Input for this task:
● ● ● ● ● ● ●

Lemma handleConnect_closes_what_it_opened_witness :
  fresh_writer blank_writer
  /\ fst (dial_target (NewProxyServer 8080 "" "") open_env "example.com:443") = inl 7%nat
  /\ In (EvRelay 3%nat 7%nat)
       (snd (handleConnect (NewProxyServer 8080 "" "") open_env
               (connect_request_of "example.com:443") blank_writer)).
Proof.
  assert (Hf : fresh_writer blank_writer) by (repeat split; reflexivity).
  assert (Hd : fst (dial_target (NewProxyServer 8080 "" "") open_env "example.com:443")
               = inl 7%nat) by reflexivity.
  split; [exact Hf|]. split; [exact Hd|].
  apply (proj1 (proj2 (handleConnect_closes_what_it_opened
                         (NewProxyServer 8080 "" "") open_env
                         (connect_request_of "example.com:443") blank_writer 7%nat Hf Hd))).
  repeat split; reflexivity.
Defined.

Lemma handleHTTP_transport (p : ProxyServer) (env : netenv)
    (inOrder outOrder : header -> list (string * list string))
    (r : Request) (w : ResponseWriter) :
  http_NewRequest env (Method r) (req_URL r) = None ->
  handleHTTP p env inOrder outOrder r w
  = let hello := EvLog LevelDebug (">> 收到 HTTP 请求: " +:+ Method r +:+ " " +:+ req_URL r) in
    let evp := match transport_of p env with
               | Some u => [EvLog LevelDebug ("Using upstream HTTP proxy: " +:+ u)]
               | None => []
               end in
    let evs := hello :: evp ++ [EvRoundTrip (transport_of p env) (outbound inOrder r)] in
    match roundTrip env (transport_of p env) (outbound inOrder r) with
    | inr err => (http_Error ("Failed to send request: " +:+ err) StatusBadGateway w, evs)
    | inl resp =>
        let w2 := WriteHeader (StatusCode resp)
                    (w_setHeader (copy_header (outOrder (resp_Header resp)) (w_header w)) w) in
        (if w_flusher w then stream_body (resp_Body resp) w2
         else io_Copy (resp_Body resp) w2, evs)
    end.
Proof.
  intros Hnew. unfold handleHTTP, transport_of. rewrite Hnew.
  fold (outbound inOrder r).
  destruct (String.eqb (httpProxy p) ""); simpl negb; cbv iota.
  - rewrite client_Do_no_redirect.
    destruct (roundTrip env None (outbound inOrder r)); reflexivity.
  - destruct (url_Parse env (httpProxy p)); rewrite client_Do_no_redirect.
    + destruct (roundTrip env (Some (httpProxy p)) (outbound inOrder r)); reflexivity.
    + destruct (roundTrip env None (outbound inOrder r)); reflexivity.
Qed.

Lemma filter_roundtrip_events (hello : event) (evp : list event) (e : event) :
  is_roundtrip hello = false -> forallb is_log evp = true -> is_roundtrip e = true ->
  List.filter is_roundtrip (hello :: evp ++ [e]) = [e].
Proof.
  intros Hh Hp He. simpl. rewrite Hh.
  induction evp as [|x evp IH]; simpl.
  - rewrite He. reflexivity.
  - simpl in Hp. apply andb_true_iff in Hp. destruct Hp as [Hx Hp].
    destruct x; try discriminate Hx. simpl. apply IH, Hp.
Qed.

(** X14.  A plain request that cannot be forwarded.  When the outgoing
    request cannot be built the client is answered 500 and nothing is sent.
    Otherwise exactly one round trip is made: through the upstream HTTP
    proxy when one is configured and its URL parses, and directly
    otherwise, so an upstream proxy whose URL does not parse is ignored
    without a word.  When that round trip fails the client is answered 502
    with the error, and nothing is flushed. *)
Theorem handleHTTP_error_answers (p : ProxyServer) (env : netenv)
    (inOrder outOrder : header -> list (string * list string))
    (r : Request) (w : ResponseWriter)
    (Hfresh : fresh_writer w) :
  let res := handleHTTP p env inOrder outOrder r w in
  (forall err, http_NewRequest env (Method r) (req_URL r) = Some err ->
     w_status (fst res) = Some 500
     /\ w_body (fst res) = ["Failed to create request: " +:+ err +:+ LF]
     /\ List.filter is_roundtrip (snd res) = [])
  /\ (http_NewRequest env (Method r) (req_URL r) = None ->
      List.filter is_roundtrip (snd res)
      = [EvRoundTrip (transport_of p env) (outbound inOrder r)]
      /\ (transport_of p env = None \/ transport_of p env = Some (httpProxy p))
      /\ (transport_of p env = Some (httpProxy p) <->
          httpProxy p <> "" /\ exists u, url_Parse env (httpProxy p) = inl u)
      /\ forall err,
           roundTrip env (transport_of p env) (outbound inOrder r) = inr err ->
           w_status (fst res) = Some 502
           /\ w_body (fst res) = ["Failed to send request: " +:+ err +:+ LF]
           /\ w_flushes (fst res) = w_flushes w).
Proof.
  cbv zeta. split.
  - intros err Hnew. unfold handleHTTP. rewrite Hnew. simpl fst. simpl snd.
    destruct (http_Error_fresh ("Failed to create request: " +:+ err) 500 w Hfresh)
      as (Hs & Hb).
    split; [exact Hs|]. split; [|reflexivity].
    unfold StatusInternalServerError. rewrite Hb. reflexivity.
  - intros Hnew. rewrite (handleHTTP_transport p env inOrder outOrder r w Hnew).
    cbv zeta. split.
    { assert (Hevp : forallb is_log
                (match transport_of p env with
                 | Some u => [EvLog LevelDebug ("Using upstream HTTP proxy: " +:+ u)]
                 | None => []
                 end) = true) by (destruct (transport_of p env); reflexivity).
      destruct (roundTrip env (transport_of p env) (outbound inOrder r)); simpl snd;
        apply filter_roundtrip_events; auto. }
    split.
    { unfold transport_of. destruct (String.eqb (httpProxy p) ""); [auto|].
      destruct (url_Parse env (httpProxy p)); auto. }
    split.
    { unfold transport_of. destruct (String.eqb_spec (httpProxy p) "") as [E|E].
      - split; [discriminate|]. intros [H _]. destruct (H E).
      - destruct (url_Parse env (httpProxy p)) as [u|e].
        + split; [intros _; split; [exact E | exists u; reflexivity] | reflexivity].
        + split; [discriminate|]. intros [_ [u Hu]]. discriminate Hu. }
    intros err Hrt. rewrite Hrt. simpl fst.
    destruct (http_Error_fresh ("Failed to send request: " +:+ err) 502 w Hfresh)
      as (Hs & Hb).
    split; [exact Hs|]. split; [|reflexivity].
    unfold StatusBadGateway. rewrite Hb. reflexivity.
Qed.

● ● ● ● ● ● ●

Required work:
Please find all lines of the entries that hold the string "ResponseWriter" and copy them.

Answer section:
    (r : Request) (w : ResponseWriter) :
    (r : Request) (w : ResponseWriter)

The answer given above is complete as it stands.